RECORDS TO PROCESS:
.....

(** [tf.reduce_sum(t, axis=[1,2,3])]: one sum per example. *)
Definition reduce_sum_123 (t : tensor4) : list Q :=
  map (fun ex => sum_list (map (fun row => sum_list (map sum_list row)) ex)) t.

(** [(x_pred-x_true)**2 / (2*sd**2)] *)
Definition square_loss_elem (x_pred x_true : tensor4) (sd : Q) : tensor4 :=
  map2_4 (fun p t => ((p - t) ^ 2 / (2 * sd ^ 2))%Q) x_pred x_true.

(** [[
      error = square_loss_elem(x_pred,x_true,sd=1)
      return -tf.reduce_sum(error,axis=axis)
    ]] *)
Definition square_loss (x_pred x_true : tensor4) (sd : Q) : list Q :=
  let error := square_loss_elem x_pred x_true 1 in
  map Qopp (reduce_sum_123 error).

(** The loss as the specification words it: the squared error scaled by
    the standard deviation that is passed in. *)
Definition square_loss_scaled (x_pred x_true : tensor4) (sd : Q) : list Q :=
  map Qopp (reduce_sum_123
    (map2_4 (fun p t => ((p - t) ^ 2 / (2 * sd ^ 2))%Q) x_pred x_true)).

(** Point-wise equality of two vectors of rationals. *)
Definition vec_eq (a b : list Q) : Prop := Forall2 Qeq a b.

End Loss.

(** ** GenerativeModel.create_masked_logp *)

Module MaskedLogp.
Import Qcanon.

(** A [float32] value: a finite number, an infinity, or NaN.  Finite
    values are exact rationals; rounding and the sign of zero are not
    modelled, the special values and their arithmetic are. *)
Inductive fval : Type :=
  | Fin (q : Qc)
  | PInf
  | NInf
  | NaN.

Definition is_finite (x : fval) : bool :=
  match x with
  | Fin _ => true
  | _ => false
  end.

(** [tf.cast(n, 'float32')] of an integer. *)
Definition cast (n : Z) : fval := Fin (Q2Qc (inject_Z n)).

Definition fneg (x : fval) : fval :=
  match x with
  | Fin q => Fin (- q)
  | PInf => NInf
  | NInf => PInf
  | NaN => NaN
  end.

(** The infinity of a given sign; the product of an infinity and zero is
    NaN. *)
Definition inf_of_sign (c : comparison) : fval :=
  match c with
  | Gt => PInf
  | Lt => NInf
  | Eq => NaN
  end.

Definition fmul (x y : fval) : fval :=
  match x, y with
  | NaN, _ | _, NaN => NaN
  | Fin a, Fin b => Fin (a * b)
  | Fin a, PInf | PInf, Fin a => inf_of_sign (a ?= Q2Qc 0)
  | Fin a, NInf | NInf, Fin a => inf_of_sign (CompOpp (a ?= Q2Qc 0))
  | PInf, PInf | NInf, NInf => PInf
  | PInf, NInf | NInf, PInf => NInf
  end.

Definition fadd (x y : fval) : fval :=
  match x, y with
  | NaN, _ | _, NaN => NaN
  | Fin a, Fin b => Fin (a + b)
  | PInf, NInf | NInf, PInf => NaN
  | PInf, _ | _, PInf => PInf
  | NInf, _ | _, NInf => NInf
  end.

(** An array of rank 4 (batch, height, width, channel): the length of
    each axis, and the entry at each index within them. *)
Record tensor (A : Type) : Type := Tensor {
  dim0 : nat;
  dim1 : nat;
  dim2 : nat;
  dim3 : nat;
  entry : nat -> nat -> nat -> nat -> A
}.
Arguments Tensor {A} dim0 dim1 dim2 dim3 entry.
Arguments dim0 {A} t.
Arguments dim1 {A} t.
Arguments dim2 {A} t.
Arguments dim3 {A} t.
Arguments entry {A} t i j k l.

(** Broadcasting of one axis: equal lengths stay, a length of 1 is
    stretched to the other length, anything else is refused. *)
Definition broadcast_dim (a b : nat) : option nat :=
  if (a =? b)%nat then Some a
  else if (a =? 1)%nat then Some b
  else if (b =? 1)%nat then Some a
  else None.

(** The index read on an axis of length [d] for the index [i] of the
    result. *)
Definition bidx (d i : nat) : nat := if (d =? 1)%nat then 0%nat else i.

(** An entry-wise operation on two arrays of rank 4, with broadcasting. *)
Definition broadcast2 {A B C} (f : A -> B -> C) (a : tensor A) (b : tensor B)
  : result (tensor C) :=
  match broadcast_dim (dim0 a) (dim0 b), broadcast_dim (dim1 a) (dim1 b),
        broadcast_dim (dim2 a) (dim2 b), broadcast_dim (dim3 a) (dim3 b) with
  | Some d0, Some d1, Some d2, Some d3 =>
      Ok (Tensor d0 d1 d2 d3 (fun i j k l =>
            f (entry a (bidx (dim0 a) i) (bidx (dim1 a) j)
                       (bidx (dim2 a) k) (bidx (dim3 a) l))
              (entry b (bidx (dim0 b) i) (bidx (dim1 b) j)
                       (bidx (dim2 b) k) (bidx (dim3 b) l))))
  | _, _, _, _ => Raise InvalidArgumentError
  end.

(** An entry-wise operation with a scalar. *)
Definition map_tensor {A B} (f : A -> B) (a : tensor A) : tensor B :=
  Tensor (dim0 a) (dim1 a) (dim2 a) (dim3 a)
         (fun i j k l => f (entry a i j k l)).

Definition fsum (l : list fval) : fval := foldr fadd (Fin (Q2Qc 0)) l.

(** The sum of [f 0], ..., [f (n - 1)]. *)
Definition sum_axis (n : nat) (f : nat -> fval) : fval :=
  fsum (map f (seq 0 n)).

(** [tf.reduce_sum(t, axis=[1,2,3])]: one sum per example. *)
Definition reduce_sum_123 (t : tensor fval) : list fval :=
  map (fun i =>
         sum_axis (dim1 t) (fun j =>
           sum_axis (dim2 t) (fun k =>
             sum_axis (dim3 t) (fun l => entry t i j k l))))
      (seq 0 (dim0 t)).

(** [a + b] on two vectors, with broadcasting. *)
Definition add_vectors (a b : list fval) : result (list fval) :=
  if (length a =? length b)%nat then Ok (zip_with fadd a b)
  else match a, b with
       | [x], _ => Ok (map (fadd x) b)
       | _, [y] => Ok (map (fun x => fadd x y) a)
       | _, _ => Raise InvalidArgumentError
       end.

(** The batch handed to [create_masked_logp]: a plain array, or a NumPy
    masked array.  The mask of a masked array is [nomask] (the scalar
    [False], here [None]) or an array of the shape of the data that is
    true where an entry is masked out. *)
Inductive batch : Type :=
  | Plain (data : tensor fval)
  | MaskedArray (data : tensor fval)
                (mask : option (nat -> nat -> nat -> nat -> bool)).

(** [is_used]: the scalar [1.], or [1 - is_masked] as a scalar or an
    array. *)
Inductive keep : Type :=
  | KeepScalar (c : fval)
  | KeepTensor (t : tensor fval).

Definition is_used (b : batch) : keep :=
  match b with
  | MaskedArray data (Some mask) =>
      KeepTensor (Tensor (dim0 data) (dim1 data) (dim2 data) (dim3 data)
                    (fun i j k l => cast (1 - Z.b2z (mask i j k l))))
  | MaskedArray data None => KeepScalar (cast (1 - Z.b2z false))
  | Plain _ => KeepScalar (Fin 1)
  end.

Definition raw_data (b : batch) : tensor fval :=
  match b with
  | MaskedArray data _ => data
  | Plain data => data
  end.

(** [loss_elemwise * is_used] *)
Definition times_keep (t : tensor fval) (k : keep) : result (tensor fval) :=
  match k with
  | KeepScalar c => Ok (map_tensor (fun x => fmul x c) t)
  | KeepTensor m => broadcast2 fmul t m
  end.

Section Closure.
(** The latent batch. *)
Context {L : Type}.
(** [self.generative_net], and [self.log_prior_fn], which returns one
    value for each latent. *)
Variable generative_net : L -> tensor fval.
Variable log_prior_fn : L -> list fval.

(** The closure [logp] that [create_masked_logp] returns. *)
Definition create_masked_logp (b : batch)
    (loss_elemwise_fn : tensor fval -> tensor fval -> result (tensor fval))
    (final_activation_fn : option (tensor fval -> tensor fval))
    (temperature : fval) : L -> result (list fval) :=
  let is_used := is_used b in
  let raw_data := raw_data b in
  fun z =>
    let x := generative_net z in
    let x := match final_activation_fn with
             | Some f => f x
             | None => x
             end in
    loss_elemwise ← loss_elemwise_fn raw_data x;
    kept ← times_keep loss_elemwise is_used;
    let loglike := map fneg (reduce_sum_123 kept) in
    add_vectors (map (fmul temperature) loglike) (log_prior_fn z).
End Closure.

.....

YOUR GOAL: Would you please write out, exactly and with no other lines, the stretch of the listing above from the line containing "2))%Q) x_pred x_true." through the line containing "map Qopp (reduce_sum_123 error)."?

ANSWER TO THE PROBLEM:
  map2_4 (fun p t => ((p - t) ^ 2 / (2 * sd ^ 2))%Q) x_pred x_true.

(** [[
      error = square_loss_elem(x_pred,x_true,sd=1)
      return -tf.reduce_sum(error,axis=axis)
    ]] *)
Definition square_loss (x_pred x_true : tensor4) (sd : Q) : list Q :=
  let error := square_loss_elem x_pred x_true 1 in
  map Qopp (reduce_sum_123 error).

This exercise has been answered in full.